First up is the so called keysender from the USA. It is a dialling unit especially for switch board operators. Not only does it have push buttons, but it remembers the sequence of numbers that are punched in too. So the numbers can be punched in the numbers in quick succession and and the operator can go and do something else while the keysender goes on sending the chosen numbers over the telephone line.
Here is a video (not mine) on youtube showing how it operates.
In Germany, in the late 1930s, Siemens & Halske developed this: the Senkrechtwähler , Radzug Nummerwähler or the drum dail, the Trommelwähler. It was also an aid for switch board operator. Numbers are dialled by pressing a section of a drum down. It enabled the operator to dial slightly faster than with a normal dial and it was more ergonomic, putting less strain on the arms and shoulders of the operator, making their life easier.
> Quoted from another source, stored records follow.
Lemma in_significant_list rows i row :
  let st := fold_left loop_body rows empty_lists in
  In (i, row) (significant_list rows) <->
  (i < Nat.max (length (sign_plus st)) (zero_rows st) /\
   row = summary_row st i /\
   forallb isna (cells row) = false).
Proof.
  intros st. unfold significant_list. fold st. fold (zero_rows st).
  rewrite filter_In, in_map_iff. simpl snd. rewrite negb_true_iff. split.
  - intros [(j & [= <- <-] & Hj) Hna]. apply in_seq in Hj.
    split; [lia|]. split; [reflexivity | exact Hna].
  - intros (Hlt & -> & Hna). split; [|exact Hna].
    exists i. split; [reflexivity|]. apply in_seq. lia.
Qed.

Lemma some_value_kept row c :
  In c (cells row) -> isna c = false -> forallb isna (cells row) = false.
Proof.
  intros Hin Hc. destruct (forallb isna (cells row)) eqn:E; [|reflexivity].
  rewrite forallb_forall in E. rewrite (E c Hin) in Hc. discriminate.
Qed.

Lemma summary_row_standard rows i r :
  nth_error rows i = Some r ->
  let row := summary_row (fold_left loop_body rows empty_lists) i in
  plus_cells row = (if overexpressed r then listed r else blank) /\
  minus_cells row = (if underexpressed r then listed r else blank).
Proof.
  intros Hnth row. unfold row, plus_cells, minus_cells, summary_row, at_label.
  simpl.
  rewrite (fold_standard_column sign_plus
             ltac:(reflexivity) ltac:(reflexivity) _
             (fun r => proj1 (row_lists_standard r))).
  rewrite (fold_standard_column accession_sign_plus
             ltac:(reflexivity) ltac:(reflexivity) _
             (fun r => proj1 (proj2 (row_lists_standard r)))).
  rewrite (fold_standard_column fc_plus
             ltac:(reflexivity) ltac:(reflexivity) _
             (fun r => proj1 (proj2 (proj2 (row_lists_standard r))))).
  rewrite (fold_standard_column pval_plus
             ltac:(reflexivity) ltac:(reflexivity) _
             (fun r => proj1 (proj2 (proj2 (proj2 (row_lists_standard r)))))).
  rewrite (fold_standard_column sign_minus
             ltac:(reflexivity) ltac:(reflexivity) _
             (fun r => proj1 (proj2 (proj2 (proj2 (proj2 (row_lists_standard r))))))).
  rewrite (fold_standard_column accession_sign_minus
             ltac:(reflexivity) ltac:(reflexivity) _
             (fun r => proj1 (proj2 (proj2 (proj2 (proj2 (proj2
                                (row_lists_standard r)))))))).
  rewrite (fold_standard_column fc_minus
             ltac:(reflexivity) ltac:(reflexivity) _
             (fun r => proj1 (proj2 (proj2 (proj2 (proj2 (proj2 (proj2
                                (row_lists_standard r))))))))).
  rewrite (fold_standard_column pval_minus
             ltac:(reflexivity) ltac:(reflexivity) _
             (fun r => proj2 (proj2 (proj2 (proj2 (proj2 (proj2 (proj2
                                (row_lists_standard r))))))))).
  rewrite !(nth_map_nth_error _ _ _ _ _ Hnth).
  destruct (overexpressed r), (underexpressed r); split; reflexivity.
Qed.

Lemma zero_columns rows :
  let st := fold_left loop_body rows empty_lists in
  sign_plus_zero st
    = List.map (fun r => Some (CStr (ann r))) (List.filter zero_overexpressed rows) /\
  accession_sign_plus_zero st
    = List.map (fun r => Some (CStr (acc r))) (List.filter zero_overexpressed rows) /\
  sign_minus_zero st
    = List.map (fun r => Some (CStr (ann r))) (List.filter zero_underexpressed rows) /\
  accession_sign_minus_zero st
    = List.map (fun r => Some (CStr (acc r))) (List.filter zero_underexpressed rows).
Proof.
  cbv zeta. repeat split;
    (apply fold_zero_column;
     [ reflexivity | reflexivity
     | intros r; pose proof (row_lists_zero r); tauto ]).
Qed.

Lemma standard_length rows :
  length (sign_plus (fold_left loop_body rows empty_lists)) = length rows.
Proof.
  rewrite (fold_standard_column sign_plus
             ltac:(reflexivity) ltac:(reflexivity) _
             (fun r => proj1 (row_lists_standard r))).
  apply length_map.
Qed.

(** C5 (amended): the summary row of an input row shows the row's
    annotation, accession, fold change and p-value in its four "+" columns
    exactly when [-log10 p > 2] and [log2FC > 2], in its four "-" columns
    exactly when [-log10 p > 2] and [log2FC < -2], and such a row always has
    a summary row; a row that meets neither condition puts nothing in those
    eight columns.  Beside them, the rows with [-log10 p > 2] whose condition
    contains ["Only_"] and whose fold change is positive (negative) are
    listed, in order and from the top, in the zero-condition over- (under-)
    expressed columns. *)
Theorem summary_lists_significant_rows rows i r :
  nth_error rows i = Some r ->
  (forall row,
     In (i, row) (significant_list rows) ->
     plus_cells row = (if overexpressed r then listed r else blank) /\
     minus_cells row = (if underexpressed r then listed r else blank))
  /\ (overexpressed r = true \/ underexpressed r = true ->
      exists row, In (i, row) (significant_list rows))
  /\ (forall j z,
        nth_error (List.filter zero_overexpressed rows) j = Some z ->
        exists row,
          In (j, row) (significant_list rows) /\
          Zero_Condition_Overexpressed row = Some (CStr (ann z)) /\
          Accession_Zero_plus row = Some (CStr (acc z)))
  /\ (forall j z,
        nth_error (List.filter zero_underexpressed rows) j = Some z ->
        exists row,
          In (j, row) (significant_list rows) /\
          Zero_Condition_Underexpressed row = Some (CStr (ann z)) /\
          Accession_Zero_minus row = Some (CStr (acc z))).
Proof.
  intros Hnth.
  pose proof (summary_row_standard rows i r Hnth) as [Hplus Hminus].
  pose proof (zero_columns rows) as (Hzp & Hzpa & Hzm & Hzma).
  pose proof (standard_length rows) as Hlen.
  cbv zeta in *.
  set (st := fold_left loop_body rows empty_lists) in *.
  assert (Hi : i < length rows) by (apply nth_error_Some; congruence).
  split; [|split; [|split]].
  - intros row Hin. apply in_significant_list in Hin as (_ & -> & _).
    split; assumption.
  - intros Hsig. exists (summary_row st i). apply in_significant_list. fold st.
    split; [rewrite Hlen; lia|]. split; [reflexivity|].
    destruct Hsig as [Ho|Hu].
    + rewrite Ho in Hplus. injection Hplus as H1 _ _ _.
      apply (some_value_kept _ (Some (CStr (ann r)))); [|reflexivity].
      left. exact H1.
    + rewrite Hu in Hminus. injection Hminus as H1 _ _ _.
      apply (some_value_kept _ (Some (CStr (ann r)))); [|reflexivity].
      do 4 right. left. exact H1.
  - intros j z Hz.
    assert (Hj : j < length (sign_plus_zero st)).
    { rewrite Hzp, length_map. apply nth_error_Some. congruence. }
    assert (H1 : Zero_Condition_Overexpressed (summary_row st j) = Some (CStr (ann z))).
    { simpl. rewrite at_label_pad, Hzp. unfold at_label.
      exact (nth_map_nth_error (fun r => Some (CStr (ann r))) _ _ _ _ Hz). }
    assert (H2 : Accession_Zero_plus (summary_row st j) = Some (CStr (acc z))).
    { simpl. rewrite at_label_pad, Hzpa. unfold at_label.
      exact (nth_map_nth_error (fun r => Some (CStr (acc r))) _ _ _ _ Hz). }
    exists (summary_row st j). split; [|split; assumption].
    apply in_significant_list. fold st.
    split; [unfold zero_rows; lia|]. split; [reflexivity|].
    apply (some_value_kept _ (Some (CStr (ann z)))); [|reflexivity].
    do 8 right. left. exact H1.
  - intros j z Hz.
    assert (Hj : j < length (sign_minus_zero st)).
    { rewrite Hzm, length_map. apply nth_error_Some. congruence. }
    assert (H1 : Zero_Condition_Underexpressed (summary_row st j) = Some (CStr (ann z))).
    { simpl. rewrite at_label_pad, Hzm. unfold at_label.
      exact (nth_map_nth_error (fun r => Some (CStr (ann r))) _ _ _ _ Hz). }
    assert (H2 : Accession_Zero_minus (summary_row st j) = Some (CStr (acc z))).
    { simpl. rewrite at_label_pad, Hzma. unfold at_label.
      exact (nth_map_nth_error (fun r => Some (CStr (acc r))) _ _ _ _ Hz). }
    exists (summary_row st j). split; [|split; assumption].
    apply in_significant_list. fold st.
    split; [unfold zero_rows; lia|]. split; [reflexivity|].
    apply (some_value_kept _ (Some (CStr (ann z)))); [|reflexivity].
    do 10 right. left. exact H1.
Qed.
Please keep in mind that switch boards could be very very busy indeed and the life of an operator could be very busy and stressfull.
A version of this trommelwähler was also built into an actual telephone, the Siemens & Halske Fg tst 261. See this article. It didn’t catch on, unfortunately. The general public found it a little awkward to use and people tended to misdial when operating it.
Unfortunately I do not have such a Phone myself, yet…. at the time of writing this article that is. 🙂
Great article, Arwin.
The Bell System also tried a variant of the “Daisy Wheel” dial when looking for a new dial during development of the Trimline. A model can be seen here…
Thanks Paul, very interesting. I see there is a sort of drum dial on your page too. Didn’t know anyone else but Siemens made such a dial.
These pages are really informative, thank you for putting them together. Please could I, as a UK citizen, make a small correction: the British Post Office never used dimple dials. They were only ever used on PAXs in the UK.
Hi Mike, thank you for your feedback. I have adapted the text a little and removed the reference to GPO.